# Bulb for Beseler 23c ii



## rpbrownphoto (Mar 31, 2021)

Hi,

I got a Beseler 23c ii a while back and the bulb just went out. Looks like it's a PH/11A (the A is a bit worn and hard to read but pretty sure it's an A) GE 75W and 125V. I can't seem to find any of these online, any ideas where to purchase? Also, should I consider upgrading to a brighter bulb? If so, what model am I looking for?

Thanks!
-Rob


----------



## webestang64 (Mar 31, 2021)

Freestyle has them
Chart
Enlarger Bulb Chart | Freestyle Photo & Imaging


----------



## rpbrownphoto (Mar 31, 2021)

Thanks! What’s weird though is that even though mine is a 23c ii, it had a PH11A bulb.

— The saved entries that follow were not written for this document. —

(** A bracket group that starts outside every earlier group is one piece of
    the split, whatever is in it; the text in front and the text behind are
    split as they are on their own. *)
Lemma re_split_brackets_group pre body post :
  unclosed false pre = false → Str.occurs "]" body = false →
  re_split brackets (pre +:+ String "[" (body +:+ String "]" post)) =
  re_split brackets pre
    ++ String "[" (body +:+ "]") :: re_split brackets post.
Proof.
  intros Hpre Hbody.
  remember (String.length pre) as n eqn:Hn.
  assert (String.length pre ≤ n) as Hle by lia. clear Hn.
  revert pre Hle Hpre; induction n as [|n IH]; intros [|c pre] Hle Hpre;
    simpl in Hle; try lia.
  1,2: rewrite Str.app_nil_l, (re_split_match _ _ _ (S (String.length body)))
    by (by simpl; rewrite close_bracket_body);
    by rewrite take_group, drop_group; simp re_split.
  rewrite Str.app_cons.
  pose proof (brackets_cons c pre) as Hb.
  pose proof (brackets_cons c (pre +:+ String "[" (body +:+ String "]" post)))
    as Hb'.
  destruct (decide (c = "["%char)) as [->|Hc].
  - simpl in Hpre. destruct (close_bracket pre) as [j|] eqn:Hj.
    + destruct (close_bracket_app _ (String "[" (body +:+ String "]" post)) _ Hj)
        as [Hj' [? ?]].
      rewrite Hj' in Hb'. destruct j as [|j]; [lia|].
      rewrite (re_split_match _ _ _ _ Hb), (re_split_match _ _ _ _ Hb').
      rewrite Str.take_app_le, Str.drop_app_le by done.
      rewrite IH; [done| |].
      * pose proof (Str.drop_length (S j) pre). lia.
      * by rewrite <- (unclosed_close _ _ Hj).
    + by rewrite unclosed_open in Hpre.
  - simpl in Hpre. rewrite bool_decide_eq_false_2 in Hpre by done.
    rewrite (re_split_skip _ _ _ Hb), (re_split_skip _ _ _ Hb').
    rewrite IH by (done || lia).
    apply push_front_app, re_split_nonempty.
Qed.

So the PH140 is what was supposed to be in it, meaning it’ll have better performance? Thanks


----------



## webestang64 (Mar 31, 2021)

If the replacement bulb is PH111A, BH has them...
https://www.bhphotovideo.com/c/prod...osram_11624p_ph111a_75w_125v_lamp_6_pack.html


----------



## webestang64 (Mar 31, 2021)

rpbrownphoto said:


> Thanks! What’s weird though is that even though mine is a 23c ii, it had a PH11A bulb. So the PH140 is what was supposed to be in it, meaning it’ll have better performance? Thanks



Could be the wrong bulb or the PH140 is just a new number from a different manufacture. In any case it should work fine.


----------



## rpbrownphoto (Mar 31, 2021)

Talked to a guy who runs a darkroom in town and he says for their Beselers they use the PH11A bulbs and has never heard of the PH140. Weird.


----------